(ASSIGNMENT)
Lines below starting with the line with "Record Details := mkDetails" and going on through the line with "Some (cb_quality b)" must be output exactly; the rest of the records must be left out.

(DATA)
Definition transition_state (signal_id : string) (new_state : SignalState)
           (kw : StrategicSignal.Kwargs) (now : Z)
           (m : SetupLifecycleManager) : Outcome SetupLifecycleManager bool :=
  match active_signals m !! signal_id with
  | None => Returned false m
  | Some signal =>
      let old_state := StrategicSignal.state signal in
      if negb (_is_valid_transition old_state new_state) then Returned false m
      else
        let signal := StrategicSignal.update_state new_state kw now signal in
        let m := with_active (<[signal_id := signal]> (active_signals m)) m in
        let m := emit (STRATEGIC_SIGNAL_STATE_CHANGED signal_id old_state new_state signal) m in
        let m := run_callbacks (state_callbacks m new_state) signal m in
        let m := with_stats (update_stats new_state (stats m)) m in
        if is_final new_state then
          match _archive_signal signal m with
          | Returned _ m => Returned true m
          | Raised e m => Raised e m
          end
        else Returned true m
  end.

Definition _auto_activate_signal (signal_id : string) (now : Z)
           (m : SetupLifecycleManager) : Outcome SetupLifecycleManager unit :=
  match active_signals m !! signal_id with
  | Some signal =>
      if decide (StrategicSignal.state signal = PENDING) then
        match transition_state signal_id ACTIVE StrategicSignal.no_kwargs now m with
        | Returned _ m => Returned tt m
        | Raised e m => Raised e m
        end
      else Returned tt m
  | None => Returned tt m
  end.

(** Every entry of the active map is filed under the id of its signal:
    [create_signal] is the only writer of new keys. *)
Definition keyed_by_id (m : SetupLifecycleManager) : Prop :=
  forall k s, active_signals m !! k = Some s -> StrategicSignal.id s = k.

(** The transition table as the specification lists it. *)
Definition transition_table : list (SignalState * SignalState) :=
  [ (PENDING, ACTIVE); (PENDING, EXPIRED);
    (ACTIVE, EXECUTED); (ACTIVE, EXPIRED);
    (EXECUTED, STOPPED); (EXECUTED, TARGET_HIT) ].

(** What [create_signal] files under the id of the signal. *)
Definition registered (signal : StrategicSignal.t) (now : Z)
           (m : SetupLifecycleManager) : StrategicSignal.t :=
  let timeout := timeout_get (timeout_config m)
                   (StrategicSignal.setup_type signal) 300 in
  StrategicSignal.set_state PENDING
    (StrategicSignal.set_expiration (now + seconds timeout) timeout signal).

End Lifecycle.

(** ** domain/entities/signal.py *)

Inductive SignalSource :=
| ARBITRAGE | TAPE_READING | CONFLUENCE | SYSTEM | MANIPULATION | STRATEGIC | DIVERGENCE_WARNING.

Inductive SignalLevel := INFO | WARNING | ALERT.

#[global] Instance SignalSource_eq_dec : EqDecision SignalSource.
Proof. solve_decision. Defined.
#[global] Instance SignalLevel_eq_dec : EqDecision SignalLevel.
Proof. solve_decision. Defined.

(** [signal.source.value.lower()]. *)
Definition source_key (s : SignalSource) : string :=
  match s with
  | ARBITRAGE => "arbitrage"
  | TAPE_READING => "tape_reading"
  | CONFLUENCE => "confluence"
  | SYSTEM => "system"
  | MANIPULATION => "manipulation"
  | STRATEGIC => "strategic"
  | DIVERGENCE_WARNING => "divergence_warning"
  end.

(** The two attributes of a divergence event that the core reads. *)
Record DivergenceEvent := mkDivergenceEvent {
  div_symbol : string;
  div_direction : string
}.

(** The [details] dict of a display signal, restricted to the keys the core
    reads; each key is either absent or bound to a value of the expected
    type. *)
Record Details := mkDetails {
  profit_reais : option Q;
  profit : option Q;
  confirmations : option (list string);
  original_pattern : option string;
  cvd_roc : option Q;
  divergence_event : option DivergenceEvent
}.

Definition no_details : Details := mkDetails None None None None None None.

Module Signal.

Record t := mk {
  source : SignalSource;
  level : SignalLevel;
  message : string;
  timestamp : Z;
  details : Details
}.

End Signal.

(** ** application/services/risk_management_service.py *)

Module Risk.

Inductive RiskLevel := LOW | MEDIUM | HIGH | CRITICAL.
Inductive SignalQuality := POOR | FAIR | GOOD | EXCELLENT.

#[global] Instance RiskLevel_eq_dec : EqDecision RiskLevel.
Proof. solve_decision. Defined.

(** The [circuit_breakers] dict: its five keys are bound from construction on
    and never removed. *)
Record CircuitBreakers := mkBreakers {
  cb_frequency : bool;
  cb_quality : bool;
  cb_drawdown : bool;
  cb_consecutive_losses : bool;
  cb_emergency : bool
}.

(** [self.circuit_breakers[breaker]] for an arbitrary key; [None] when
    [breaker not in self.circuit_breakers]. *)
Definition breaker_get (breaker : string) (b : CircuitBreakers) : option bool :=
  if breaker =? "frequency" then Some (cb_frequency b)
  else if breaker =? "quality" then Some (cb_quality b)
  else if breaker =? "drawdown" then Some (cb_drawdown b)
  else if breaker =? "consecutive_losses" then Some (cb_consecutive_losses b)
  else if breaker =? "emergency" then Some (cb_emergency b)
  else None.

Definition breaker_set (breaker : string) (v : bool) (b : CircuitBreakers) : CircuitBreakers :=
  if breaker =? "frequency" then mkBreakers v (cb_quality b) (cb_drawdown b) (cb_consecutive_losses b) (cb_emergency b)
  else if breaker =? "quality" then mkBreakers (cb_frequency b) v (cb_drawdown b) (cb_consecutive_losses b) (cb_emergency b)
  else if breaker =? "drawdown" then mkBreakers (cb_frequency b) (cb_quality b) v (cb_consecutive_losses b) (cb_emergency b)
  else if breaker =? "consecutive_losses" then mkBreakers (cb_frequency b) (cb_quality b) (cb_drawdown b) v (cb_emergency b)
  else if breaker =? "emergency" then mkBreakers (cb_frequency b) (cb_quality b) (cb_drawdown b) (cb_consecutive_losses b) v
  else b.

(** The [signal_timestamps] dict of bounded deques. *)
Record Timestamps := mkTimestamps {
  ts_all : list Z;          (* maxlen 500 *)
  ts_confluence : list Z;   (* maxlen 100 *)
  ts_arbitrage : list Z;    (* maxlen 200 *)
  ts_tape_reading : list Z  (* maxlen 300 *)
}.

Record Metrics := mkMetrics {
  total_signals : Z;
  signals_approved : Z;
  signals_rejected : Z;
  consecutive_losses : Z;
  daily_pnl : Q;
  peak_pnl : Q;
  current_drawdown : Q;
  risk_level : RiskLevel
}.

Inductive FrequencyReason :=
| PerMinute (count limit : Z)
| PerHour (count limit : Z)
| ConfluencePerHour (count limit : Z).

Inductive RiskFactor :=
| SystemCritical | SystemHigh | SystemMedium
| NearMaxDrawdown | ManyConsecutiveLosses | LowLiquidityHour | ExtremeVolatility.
==
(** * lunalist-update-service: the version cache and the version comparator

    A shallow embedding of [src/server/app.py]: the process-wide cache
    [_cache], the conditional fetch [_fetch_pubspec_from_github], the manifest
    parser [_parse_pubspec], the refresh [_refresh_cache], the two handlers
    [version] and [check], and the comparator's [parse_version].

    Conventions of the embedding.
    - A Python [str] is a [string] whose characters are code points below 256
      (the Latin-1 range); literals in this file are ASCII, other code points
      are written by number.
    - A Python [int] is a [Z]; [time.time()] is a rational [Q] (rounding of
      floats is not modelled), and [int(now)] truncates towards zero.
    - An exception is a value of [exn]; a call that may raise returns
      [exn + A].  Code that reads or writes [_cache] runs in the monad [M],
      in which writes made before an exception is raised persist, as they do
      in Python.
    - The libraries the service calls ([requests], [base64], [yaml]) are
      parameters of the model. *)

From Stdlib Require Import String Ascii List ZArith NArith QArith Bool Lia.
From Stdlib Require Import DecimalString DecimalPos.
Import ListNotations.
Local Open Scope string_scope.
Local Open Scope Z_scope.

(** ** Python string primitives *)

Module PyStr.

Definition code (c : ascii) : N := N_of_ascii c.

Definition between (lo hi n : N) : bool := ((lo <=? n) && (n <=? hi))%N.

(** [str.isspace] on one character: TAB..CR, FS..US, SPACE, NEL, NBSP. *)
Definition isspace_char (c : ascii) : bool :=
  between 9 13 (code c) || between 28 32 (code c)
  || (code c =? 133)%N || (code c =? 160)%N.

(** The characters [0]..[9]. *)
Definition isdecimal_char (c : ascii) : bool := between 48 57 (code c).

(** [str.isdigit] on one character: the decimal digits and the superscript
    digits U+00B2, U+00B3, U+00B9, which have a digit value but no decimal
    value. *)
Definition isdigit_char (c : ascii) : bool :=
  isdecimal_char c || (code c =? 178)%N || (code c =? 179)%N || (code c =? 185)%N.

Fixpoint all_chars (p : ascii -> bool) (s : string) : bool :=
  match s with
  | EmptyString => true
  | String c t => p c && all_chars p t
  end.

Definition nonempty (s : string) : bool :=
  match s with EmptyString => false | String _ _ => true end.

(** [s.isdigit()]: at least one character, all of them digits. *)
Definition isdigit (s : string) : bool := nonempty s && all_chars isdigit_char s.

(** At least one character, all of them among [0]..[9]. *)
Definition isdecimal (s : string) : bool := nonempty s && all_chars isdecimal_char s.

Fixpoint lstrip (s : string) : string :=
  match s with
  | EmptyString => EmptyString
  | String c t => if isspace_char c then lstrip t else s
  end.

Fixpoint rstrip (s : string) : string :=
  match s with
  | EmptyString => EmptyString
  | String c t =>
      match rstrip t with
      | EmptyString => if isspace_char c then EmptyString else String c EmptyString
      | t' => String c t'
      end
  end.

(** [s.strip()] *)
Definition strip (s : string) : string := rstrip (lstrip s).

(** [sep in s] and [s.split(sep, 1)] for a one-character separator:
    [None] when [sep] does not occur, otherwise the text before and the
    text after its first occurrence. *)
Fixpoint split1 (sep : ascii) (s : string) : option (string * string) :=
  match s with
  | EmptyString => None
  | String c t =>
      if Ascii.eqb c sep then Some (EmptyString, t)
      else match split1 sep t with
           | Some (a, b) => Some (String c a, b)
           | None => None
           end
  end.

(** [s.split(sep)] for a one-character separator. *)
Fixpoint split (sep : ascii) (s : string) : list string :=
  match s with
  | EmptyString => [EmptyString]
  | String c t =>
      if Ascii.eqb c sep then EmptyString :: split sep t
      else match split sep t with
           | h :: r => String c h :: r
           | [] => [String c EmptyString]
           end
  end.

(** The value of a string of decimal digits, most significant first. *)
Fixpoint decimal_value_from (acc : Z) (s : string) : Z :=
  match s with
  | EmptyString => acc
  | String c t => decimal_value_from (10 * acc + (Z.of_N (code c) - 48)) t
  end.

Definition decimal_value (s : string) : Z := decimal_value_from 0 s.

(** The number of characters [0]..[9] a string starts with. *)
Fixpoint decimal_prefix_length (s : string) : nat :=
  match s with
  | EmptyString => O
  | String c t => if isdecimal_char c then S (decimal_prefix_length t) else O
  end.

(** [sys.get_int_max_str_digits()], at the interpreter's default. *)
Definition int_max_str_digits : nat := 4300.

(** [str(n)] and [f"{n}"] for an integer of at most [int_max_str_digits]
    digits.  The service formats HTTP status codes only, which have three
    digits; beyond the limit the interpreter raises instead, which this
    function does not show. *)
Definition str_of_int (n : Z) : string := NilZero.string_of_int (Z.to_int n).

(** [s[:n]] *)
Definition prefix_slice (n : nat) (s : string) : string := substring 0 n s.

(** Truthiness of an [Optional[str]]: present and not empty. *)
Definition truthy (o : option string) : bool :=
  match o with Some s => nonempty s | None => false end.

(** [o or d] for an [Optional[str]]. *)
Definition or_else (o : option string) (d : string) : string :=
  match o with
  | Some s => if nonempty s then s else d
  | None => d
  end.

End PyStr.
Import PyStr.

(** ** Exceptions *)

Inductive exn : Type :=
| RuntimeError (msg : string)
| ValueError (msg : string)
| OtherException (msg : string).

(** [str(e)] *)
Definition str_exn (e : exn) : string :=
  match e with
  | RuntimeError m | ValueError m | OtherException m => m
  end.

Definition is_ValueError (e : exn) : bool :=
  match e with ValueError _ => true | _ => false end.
--
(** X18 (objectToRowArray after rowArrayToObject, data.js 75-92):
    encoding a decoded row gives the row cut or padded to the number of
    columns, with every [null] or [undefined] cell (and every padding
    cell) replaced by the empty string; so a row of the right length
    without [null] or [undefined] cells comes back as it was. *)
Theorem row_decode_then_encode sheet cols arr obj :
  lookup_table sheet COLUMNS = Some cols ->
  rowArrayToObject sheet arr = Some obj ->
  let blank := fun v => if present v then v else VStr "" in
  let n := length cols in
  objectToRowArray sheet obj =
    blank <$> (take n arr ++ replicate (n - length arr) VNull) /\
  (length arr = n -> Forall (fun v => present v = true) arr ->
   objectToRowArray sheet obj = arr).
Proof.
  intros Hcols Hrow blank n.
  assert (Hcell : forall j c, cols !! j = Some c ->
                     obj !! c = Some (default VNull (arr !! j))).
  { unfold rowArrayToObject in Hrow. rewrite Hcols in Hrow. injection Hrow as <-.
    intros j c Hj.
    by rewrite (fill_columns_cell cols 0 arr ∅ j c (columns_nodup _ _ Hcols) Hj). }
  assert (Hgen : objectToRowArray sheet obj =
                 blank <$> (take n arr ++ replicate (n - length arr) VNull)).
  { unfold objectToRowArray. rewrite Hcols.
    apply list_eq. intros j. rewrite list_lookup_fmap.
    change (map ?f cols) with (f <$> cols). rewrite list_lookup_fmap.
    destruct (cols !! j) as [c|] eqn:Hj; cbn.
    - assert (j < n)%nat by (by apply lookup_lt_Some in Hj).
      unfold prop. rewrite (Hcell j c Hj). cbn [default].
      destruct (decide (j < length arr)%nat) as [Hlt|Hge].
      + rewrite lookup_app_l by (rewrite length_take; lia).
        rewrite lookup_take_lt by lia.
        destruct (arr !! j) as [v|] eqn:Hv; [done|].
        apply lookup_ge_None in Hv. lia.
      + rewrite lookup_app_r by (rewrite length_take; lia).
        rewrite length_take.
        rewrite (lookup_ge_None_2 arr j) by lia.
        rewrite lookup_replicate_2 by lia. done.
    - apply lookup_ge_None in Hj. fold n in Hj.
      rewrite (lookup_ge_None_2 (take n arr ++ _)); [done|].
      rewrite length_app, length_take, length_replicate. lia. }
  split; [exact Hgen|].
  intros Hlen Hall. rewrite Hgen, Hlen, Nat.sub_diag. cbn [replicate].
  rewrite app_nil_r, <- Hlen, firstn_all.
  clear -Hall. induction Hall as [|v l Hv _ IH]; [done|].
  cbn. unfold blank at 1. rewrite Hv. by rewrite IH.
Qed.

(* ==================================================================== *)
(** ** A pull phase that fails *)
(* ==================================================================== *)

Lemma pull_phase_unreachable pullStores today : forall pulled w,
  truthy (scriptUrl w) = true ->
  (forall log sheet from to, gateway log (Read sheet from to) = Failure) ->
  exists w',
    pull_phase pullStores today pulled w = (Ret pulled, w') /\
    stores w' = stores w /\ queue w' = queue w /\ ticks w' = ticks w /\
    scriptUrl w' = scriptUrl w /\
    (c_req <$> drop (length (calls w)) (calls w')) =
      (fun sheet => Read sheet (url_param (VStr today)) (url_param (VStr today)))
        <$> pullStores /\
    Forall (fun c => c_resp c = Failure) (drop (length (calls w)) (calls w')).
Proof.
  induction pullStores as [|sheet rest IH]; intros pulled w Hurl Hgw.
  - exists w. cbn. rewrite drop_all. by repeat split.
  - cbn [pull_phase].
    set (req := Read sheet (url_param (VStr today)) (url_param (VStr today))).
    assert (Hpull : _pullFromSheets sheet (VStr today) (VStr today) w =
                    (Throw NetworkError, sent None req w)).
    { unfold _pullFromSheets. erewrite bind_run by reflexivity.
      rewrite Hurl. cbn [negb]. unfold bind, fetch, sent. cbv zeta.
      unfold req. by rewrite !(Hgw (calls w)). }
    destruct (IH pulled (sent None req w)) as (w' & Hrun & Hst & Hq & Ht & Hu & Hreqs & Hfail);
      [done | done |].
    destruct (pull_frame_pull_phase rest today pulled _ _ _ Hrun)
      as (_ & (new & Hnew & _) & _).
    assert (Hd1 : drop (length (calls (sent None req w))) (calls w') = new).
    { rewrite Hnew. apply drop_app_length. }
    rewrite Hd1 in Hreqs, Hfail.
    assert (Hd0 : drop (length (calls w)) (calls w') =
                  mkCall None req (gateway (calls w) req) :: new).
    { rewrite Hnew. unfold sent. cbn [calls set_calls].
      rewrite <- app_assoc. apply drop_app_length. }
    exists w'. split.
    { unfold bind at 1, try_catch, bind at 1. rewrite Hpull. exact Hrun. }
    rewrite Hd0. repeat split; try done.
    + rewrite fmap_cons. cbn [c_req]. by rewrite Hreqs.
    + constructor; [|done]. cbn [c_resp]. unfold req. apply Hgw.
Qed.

(TASK OUTPUT)
Record Details := mkDetails {
  profit_reais : option Q;
  profit : option Q;
  confirmations : option (list string);
  original_pattern : option string;
  cvd_roc : option Q;
  divergence_event : option DivergenceEvent
}.

Definition no_details : Details := mkDetails None None None None None None.

Module Signal.

Record t := mk {
  source : SignalSource;
  level : SignalLevel;
  message : string;
  timestamp : Z;
  details : Details
}.

End Signal.

(** ** application/services/risk_management_service.py *)

Module Risk.

Inductive RiskLevel := LOW | MEDIUM | HIGH | CRITICAL.
Inductive SignalQuality := POOR | FAIR | GOOD | EXCELLENT.

#[global] Instance RiskLevel_eq_dec : EqDecision RiskLevel.
Proof. solve_decision. Defined.

(** The [circuit_breakers] dict: its five keys are bound from construction on
    and never removed. *)
Record CircuitBreakers := mkBreakers {
  cb_frequency : bool;
  cb_quality : bool;
  cb_drawdown : bool;
  cb_consecutive_losses : bool;
  cb_emergency : bool
}.

(** [self.circuit_breakers[breaker]] for an arbitrary key; [None] when
    [breaker not in self.circuit_breakers]. *)
Definition breaker_get (breaker : string) (b : CircuitBreakers) : option bool :=
  if breaker =? "frequency" then Some (cb_frequency b)
  else if breaker =? "quality" then Some (cb_quality b)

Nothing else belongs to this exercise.